I started using jetbrains rider as my personal and professional IDE from this point and with it came a lot of fun things such as being able to smoothly control git from it, aswell as offering a nice selection of easily customisable shortcuts, hotkeys and of course looking so good. I begun the project by doing small things such as transitioning code from blueprints to C++ or doing some work on UI systems and abilities.

After a while my first main task was developing the first boss. A large blimp that uses a variety of attacks to stop the player. Including Miniguns, rockets, a giant laser and later down the line I would incorparate a close range shock ability. At first it was messy and with the help of the Lead Programmer it was cleaned up quite fast and has since become my most proudest work on the project. After this, the boss was implemented into the demo and shown off at various events such as EGX, guildford games, and a few others, recieving quite positive reactions and it did seem that it was a good level of challenging at the time without being too overpowered.

For a while, I had worked on a wide variety of the systems in the project, from developing a new options menu, to working across the board on a large variety of the players abilities. I grew quite comfortable with Unreal Engine and learned quite a lot of functionality that the engine provides. We eventually took part in the DunDev programme, which meant the team spent one month in Scotland Dundee working in an office together to continue to develop the game and attempt to secure funding for the project. This was successful as we were successful and did recieve government funding for the project!
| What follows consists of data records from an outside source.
(** * singleware/ui-dialog: the dialog template (src/source/template.tsx)

    A shallow embedding of the [Template] class: the nodes it creates, the
    node tree it mutates through [insertBefore], [appendChild] and
    [remove], the promise it hands out from [wait], and the events it
    dispatches on its skeleton.  Fallible DOM calls return a [Result];
    the state of one dialog instance is passed explicitly. *)

From stdpp Require Import base decidable countable option list gmap fin_maps strings.

(** ** Nodes *)

(** The elements the class creates, one constructor per private field, and
    the supplied children ([this.children], appended below the skeleton). *)
Inductive Node : Type :=
  | Skeleton      (* <div class={properties.class}>{children}</div> *)
  | Elements      (* the closed shadow root of the skeleton *)
  | Styles        (* <style> *)
  | Wrapper       (* <div class="wrapper"> *)
  | ModalSlot     (* <slot name="modal" class="modal"> *)
  | Dialog        (* <div class="dialog"> *)
  | HeaderSlot    (* <slot name="header" class="header"> *)
  | ContentSlot   (* <slot name="content" class="content"> *)
  | FooterSlot    (* <slot name="footer" class="footer"> *)
  | Light (i : nat).  (* the i-th supplied child *)

#[global] Instance Node_eq_dec : EqDecision Node.
Proof. solve_decision. Defined.

Definition Node_code (n : Node) : nat :=
  match n with
  | Skeleton => 0 | Elements => 1 | Styles => 2 | Wrapper => 3
  | ModalSlot => 4 | Dialog => 5 | HeaderSlot => 6 | ContentSlot => 7
  | FooterSlot => 8 | Light i => 9 + i
  end.

Definition Node_of_code (c : nat) : Node :=
  match c with
  | 0 => Skeleton | 1 => Elements | 2 => Styles | 3 => Wrapper
  | 4 => ModalSlot | 5 => Dialog | 6 => HeaderSlot | 7 => ContentSlot
  | 8 => FooterSlot | S (S (S (S (S (S (S (S (S i)))))))) => Light i
  end.

#[global] Instance Node_countable : Countable Node :=
  inj_countable' Node_code Node_of_code
    (λ n, match n with
          | Skeleton | Elements | Styles | Wrapper | ModalSlot | Dialog
          | HeaderSlot | ContentSlot | FooterSlot | Light _ => eq_refl
          end).

(** ** The node tree *)

(** A node tree in the sense of the DOM standard: every parent with its
    ordered list of children.  A parent without an entry has none. *)
Abbreviation Tree := (gmap Node (list Node)).

Definition children (d : Tree) (p : Node) : list Node := default [] (d !! p).

(** A node is attached when some node has it as a child. *)
Definition attached (d : Tree) (n : Node) : Prop := ∃ p, n ∈ children d p.

(** [b] is immediately before [w] among the children of [p]. *)
Definition immediatelyBefore (d : Tree) (p b w : Node) : Prop :=
  ∃ l1 l2, children d p = l1 ++ b :: w :: l2.

(** ** Exceptions *)

Inductive DOMException : Type := NotFoundError | HierarchyRequestError.

Inductive Result (A : Type) : Type :=
  | Ok (a : A)
  | Throw (e : DOMException).
Arguments Ok {A} a.
Arguments Throw {A} e.

#[global] Instance Result_bind : MBind Result := λ A B k r,
  match r with
  | Ok a => k a
  | Throw e => Throw e
  end.

(** ** DOM primitives, after the DOM standard *)

(** [descends d fuel a b]: [b] is reached from [a] by going down at most
    [fuel] child links (at least one). *)
Fixpoint descends (d : Tree) (fuel : nat) (a b : Node) : bool :=
  match fuel with
  | 0 => false
  | S f => existsb (λ c, bool_decide (c = b) || descends d f c b) (children d a)
  end.

(** [a] is an inclusive ancestor of [b] within the tree.  A downward path
    without a cycle visits each parent once, so [size d] links are
    enough. *)
Definition inclusiveAncestor (d : Tree) (a b : Node) : bool :=
  bool_decide (a = b) || descends d (size d) a b.

(** [node.remove()]: takes the node out of its parent's children; nothing
    happens when it has no parent.  A node has one parent at most, so the
    node is dropped from whatever list holds it. *)
Definition remove (n : Node) (d : Tree) : Tree :=
  filter (λ c, c ≠ n) <$> d.

(** Puts [n] before the first occurrence of [ref] in [l]. *)
Fixpoint placeBefore (n ref : Node) (l : list Node) : list Node :=
  match l with
  | [] => [n]
  | c :: l' => if decide (c = ref) then n :: c :: l' else c :: placeBefore n ref l'
  end.

(** [parent.insertBefore(node, ref)]: the validity checks of the standard
    (the node must not contain the parent, the reference must be a child
    of the parent), then the node is moved, not cloned: it leaves its old
    parent first.  With [node = ref] the node stays where it is. *)
Definition insertBefore (p node ref : Node) (d : Tree) : Result Tree :=
  if inclusiveAncestor d node p then Throw HierarchyRequestError
  else if bool_decide (ref ∈ children d p) then
    if bool_decide (node = ref) then Ok d
    else let d' := remove node d in
         Ok (<[p := placeBefore node ref (children d' p)]> d')
  else Throw NotFoundError.

(** [parent.appendChild(node)]: the same hierarchy check; the node leaves
    its old parent and becomes the last child. *)
Definition appendChild (p node : Node) (d : Tree) : Result Tree :=
  if inclusiveAncestor d node p then Throw HierarchyRequestError
  else let d' := remove node d in
       Ok (<[p := children d' p ++ [node]]> d').

(** ** Promises *)

(** The state of one promise.  [Adopt p]: resolved with the promise [p],
    whose fate it follows (an async function returning a promise). *)
Inductive PromiseState : Type :=
  | Pending
  | Fulfilled (value : bool)
  | Rejected
  | Adopt (p : nat).

#[global] Instance PromiseState_eq_dec : EqDecision PromiseState.
Proof. solve_decision. Defined.

(** The two functions an executor receives ([Class.Callable]). *)
Inductive Callable : Type :=
  | ResolveOf (p : nat)
  | RejectOf (p : nat).

#[global] Instance Callable_eq_dec : EqDecision Callable.
Proof. solve_decision. Defined.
That month was a highlight of my time at Purr Point as it was such an experience to be in a profressional enviroment working together to a common goal as opposed to working from home.

After some time had passed, I took over as the Lead Programmer for the project as the previous Lead had moved on. While I did not have the tremendous skillset they did, after some adjusting I found my own rythem and pace for development. It was now my role to spearhead the programming for the project, I did struggle at first, however this was the time when I begun to learn some of the more advanced things about Unreal Engine such as the asynchronous loading systems and the difference between soft and hard references for memory allocation. Unreal's profiler, how to analyse the CPU usage, fps patterns and more. Eventually when we took on a new programmer, I was responsible for teaching them Unreal Engine and delegating tasks. I found myself becoming quite confident in my skills. Working closely with the designers, artists, and producer I could help take the project further.